=== TASK INPUT ===

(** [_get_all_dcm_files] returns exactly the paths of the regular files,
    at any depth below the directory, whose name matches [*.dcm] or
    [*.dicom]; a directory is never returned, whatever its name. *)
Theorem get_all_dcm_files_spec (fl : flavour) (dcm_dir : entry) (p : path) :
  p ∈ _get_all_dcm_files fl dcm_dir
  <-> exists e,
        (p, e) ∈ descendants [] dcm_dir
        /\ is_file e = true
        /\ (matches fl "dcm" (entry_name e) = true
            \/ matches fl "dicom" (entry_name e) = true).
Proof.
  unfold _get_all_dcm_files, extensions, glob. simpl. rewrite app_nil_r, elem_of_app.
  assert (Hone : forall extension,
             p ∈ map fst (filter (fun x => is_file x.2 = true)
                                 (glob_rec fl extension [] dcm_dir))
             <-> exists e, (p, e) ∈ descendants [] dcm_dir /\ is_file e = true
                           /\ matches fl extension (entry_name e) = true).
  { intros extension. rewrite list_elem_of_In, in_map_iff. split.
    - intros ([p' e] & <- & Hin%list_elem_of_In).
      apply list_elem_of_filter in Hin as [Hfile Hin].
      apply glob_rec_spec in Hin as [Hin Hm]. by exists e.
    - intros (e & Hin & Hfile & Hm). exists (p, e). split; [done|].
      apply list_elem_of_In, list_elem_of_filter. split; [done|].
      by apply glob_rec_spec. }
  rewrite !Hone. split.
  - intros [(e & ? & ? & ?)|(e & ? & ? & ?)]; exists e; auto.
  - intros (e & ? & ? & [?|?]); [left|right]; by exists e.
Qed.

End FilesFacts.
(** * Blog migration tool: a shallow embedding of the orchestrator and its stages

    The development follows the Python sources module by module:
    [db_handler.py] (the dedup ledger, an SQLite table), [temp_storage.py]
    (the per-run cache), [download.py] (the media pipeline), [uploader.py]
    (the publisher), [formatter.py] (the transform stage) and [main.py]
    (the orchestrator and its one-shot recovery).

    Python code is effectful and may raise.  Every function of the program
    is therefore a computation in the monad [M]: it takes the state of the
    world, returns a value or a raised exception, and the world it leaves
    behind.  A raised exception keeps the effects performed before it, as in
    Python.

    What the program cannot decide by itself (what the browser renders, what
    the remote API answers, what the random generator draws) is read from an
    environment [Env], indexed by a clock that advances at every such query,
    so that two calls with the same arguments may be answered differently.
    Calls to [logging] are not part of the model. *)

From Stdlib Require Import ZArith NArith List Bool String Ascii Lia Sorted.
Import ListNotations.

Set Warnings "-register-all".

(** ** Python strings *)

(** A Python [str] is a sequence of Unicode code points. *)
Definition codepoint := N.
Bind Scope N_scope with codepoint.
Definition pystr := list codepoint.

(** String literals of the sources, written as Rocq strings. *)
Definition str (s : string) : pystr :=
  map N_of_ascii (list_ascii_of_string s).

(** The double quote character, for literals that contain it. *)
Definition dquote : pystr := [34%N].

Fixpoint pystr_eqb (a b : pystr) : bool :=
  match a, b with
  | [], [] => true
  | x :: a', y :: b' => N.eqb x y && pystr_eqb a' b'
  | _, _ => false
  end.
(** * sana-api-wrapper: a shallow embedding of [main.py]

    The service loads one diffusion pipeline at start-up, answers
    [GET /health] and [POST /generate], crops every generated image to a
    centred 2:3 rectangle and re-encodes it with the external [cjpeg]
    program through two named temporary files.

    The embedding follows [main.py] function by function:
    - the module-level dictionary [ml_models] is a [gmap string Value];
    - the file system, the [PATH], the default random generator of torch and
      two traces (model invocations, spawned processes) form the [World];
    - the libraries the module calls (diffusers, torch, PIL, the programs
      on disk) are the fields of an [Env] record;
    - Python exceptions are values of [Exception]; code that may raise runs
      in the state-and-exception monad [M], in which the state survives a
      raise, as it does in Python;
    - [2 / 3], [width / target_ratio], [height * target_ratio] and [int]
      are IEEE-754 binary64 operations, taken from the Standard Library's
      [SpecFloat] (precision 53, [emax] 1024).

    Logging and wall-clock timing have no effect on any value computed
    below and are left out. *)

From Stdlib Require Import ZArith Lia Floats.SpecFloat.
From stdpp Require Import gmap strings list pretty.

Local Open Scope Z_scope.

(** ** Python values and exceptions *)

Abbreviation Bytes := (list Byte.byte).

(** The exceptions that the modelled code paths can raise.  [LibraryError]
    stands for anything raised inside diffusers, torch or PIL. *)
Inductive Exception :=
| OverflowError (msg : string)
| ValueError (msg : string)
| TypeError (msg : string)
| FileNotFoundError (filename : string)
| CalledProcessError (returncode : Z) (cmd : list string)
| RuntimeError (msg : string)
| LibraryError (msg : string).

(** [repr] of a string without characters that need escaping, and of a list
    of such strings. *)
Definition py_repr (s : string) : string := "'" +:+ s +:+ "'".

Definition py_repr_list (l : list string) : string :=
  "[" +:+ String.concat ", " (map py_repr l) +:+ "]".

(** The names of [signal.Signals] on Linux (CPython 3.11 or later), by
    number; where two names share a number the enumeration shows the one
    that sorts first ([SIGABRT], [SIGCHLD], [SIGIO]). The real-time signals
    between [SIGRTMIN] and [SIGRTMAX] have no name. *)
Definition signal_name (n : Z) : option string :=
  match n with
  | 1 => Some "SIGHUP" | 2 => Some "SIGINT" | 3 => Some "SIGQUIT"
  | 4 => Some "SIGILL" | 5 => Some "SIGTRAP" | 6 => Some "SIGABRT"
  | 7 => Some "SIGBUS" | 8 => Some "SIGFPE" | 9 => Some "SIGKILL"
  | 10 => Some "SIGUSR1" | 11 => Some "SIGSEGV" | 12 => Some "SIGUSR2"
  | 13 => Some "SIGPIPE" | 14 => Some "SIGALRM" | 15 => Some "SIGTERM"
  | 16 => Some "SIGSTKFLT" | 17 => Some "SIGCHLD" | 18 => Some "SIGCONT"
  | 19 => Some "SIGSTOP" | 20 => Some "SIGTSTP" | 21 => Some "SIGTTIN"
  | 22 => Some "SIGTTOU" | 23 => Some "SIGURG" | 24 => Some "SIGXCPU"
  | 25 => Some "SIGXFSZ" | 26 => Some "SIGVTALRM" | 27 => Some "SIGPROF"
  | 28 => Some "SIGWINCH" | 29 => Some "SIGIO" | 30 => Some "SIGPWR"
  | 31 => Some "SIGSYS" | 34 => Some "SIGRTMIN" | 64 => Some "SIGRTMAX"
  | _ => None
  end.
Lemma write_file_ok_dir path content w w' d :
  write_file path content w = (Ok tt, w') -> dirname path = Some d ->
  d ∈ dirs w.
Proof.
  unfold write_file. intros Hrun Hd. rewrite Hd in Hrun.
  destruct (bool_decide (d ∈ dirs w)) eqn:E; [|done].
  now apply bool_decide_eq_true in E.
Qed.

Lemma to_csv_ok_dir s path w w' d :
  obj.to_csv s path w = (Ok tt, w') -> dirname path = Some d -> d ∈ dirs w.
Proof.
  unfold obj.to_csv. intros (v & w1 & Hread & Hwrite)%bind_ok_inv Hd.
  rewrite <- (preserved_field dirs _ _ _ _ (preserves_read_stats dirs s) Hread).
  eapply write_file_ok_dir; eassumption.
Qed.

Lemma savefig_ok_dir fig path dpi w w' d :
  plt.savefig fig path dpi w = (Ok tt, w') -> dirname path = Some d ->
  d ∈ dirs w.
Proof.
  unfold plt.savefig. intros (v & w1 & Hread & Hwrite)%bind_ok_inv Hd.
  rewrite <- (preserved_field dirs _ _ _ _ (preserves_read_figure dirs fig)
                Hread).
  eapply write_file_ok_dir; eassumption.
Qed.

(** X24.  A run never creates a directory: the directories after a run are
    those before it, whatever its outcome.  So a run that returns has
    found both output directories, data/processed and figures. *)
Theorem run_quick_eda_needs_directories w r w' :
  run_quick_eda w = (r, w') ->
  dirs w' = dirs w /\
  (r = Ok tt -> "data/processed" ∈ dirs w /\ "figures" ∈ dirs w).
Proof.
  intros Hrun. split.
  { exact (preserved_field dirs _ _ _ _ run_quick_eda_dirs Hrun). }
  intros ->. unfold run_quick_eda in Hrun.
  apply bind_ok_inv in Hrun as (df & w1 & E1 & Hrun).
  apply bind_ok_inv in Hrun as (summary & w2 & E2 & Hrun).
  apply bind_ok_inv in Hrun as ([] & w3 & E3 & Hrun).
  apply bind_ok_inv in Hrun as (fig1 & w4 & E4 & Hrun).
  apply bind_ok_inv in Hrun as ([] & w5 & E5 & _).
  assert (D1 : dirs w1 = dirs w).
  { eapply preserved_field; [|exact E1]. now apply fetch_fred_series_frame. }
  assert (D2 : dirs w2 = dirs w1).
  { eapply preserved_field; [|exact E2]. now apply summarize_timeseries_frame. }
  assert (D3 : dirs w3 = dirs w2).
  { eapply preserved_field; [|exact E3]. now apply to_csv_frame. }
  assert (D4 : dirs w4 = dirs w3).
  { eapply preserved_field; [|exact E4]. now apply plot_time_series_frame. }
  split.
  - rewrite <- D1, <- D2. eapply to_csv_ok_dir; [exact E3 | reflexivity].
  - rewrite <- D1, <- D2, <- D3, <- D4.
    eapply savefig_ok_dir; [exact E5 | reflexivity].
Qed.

===

WORK ORDER
Using the entries above, give again exactly the lines from the line holding "now apply bool_decide_eq_true in E." through the line holding "those before it, whatever". Include both end lines and nothing else.

ANSWER SECTION
  now apply bool_decide_eq_true in E.
Qed.

Lemma to_csv_ok_dir s path w w' d :
  obj.to_csv s path w = (Ok tt, w') -> dirname path = Some d -> d ∈ dirs w.
Proof.
  unfold obj.to_csv. intros (v & w1 & Hread & Hwrite)%bind_ok_inv Hd.
  rewrite <- (preserved_field dirs _ _ _ _ (preserves_read_stats dirs s) Hread).
  eapply write_file_ok_dir; eassumption.
Qed.

Lemma savefig_ok_dir fig path dpi w w' d :
  plt.savefig fig path dpi w = (Ok tt, w') -> dirname path = Some d ->
  d ∈ dirs w.
Proof.
  unfold plt.savefig. intros (v & w1 & Hread & Hwrite)%bind_ok_inv Hd.
  rewrite <- (preserved_field dirs _ _ _ _ (preserves_read_figure dirs fig)
                Hread).
  eapply write_file_ok_dir; eassumption.
Qed.

(** X24.  A run never creates a directory: the directories after a run are
    those before it, whatever its outcome.  So a run that returns has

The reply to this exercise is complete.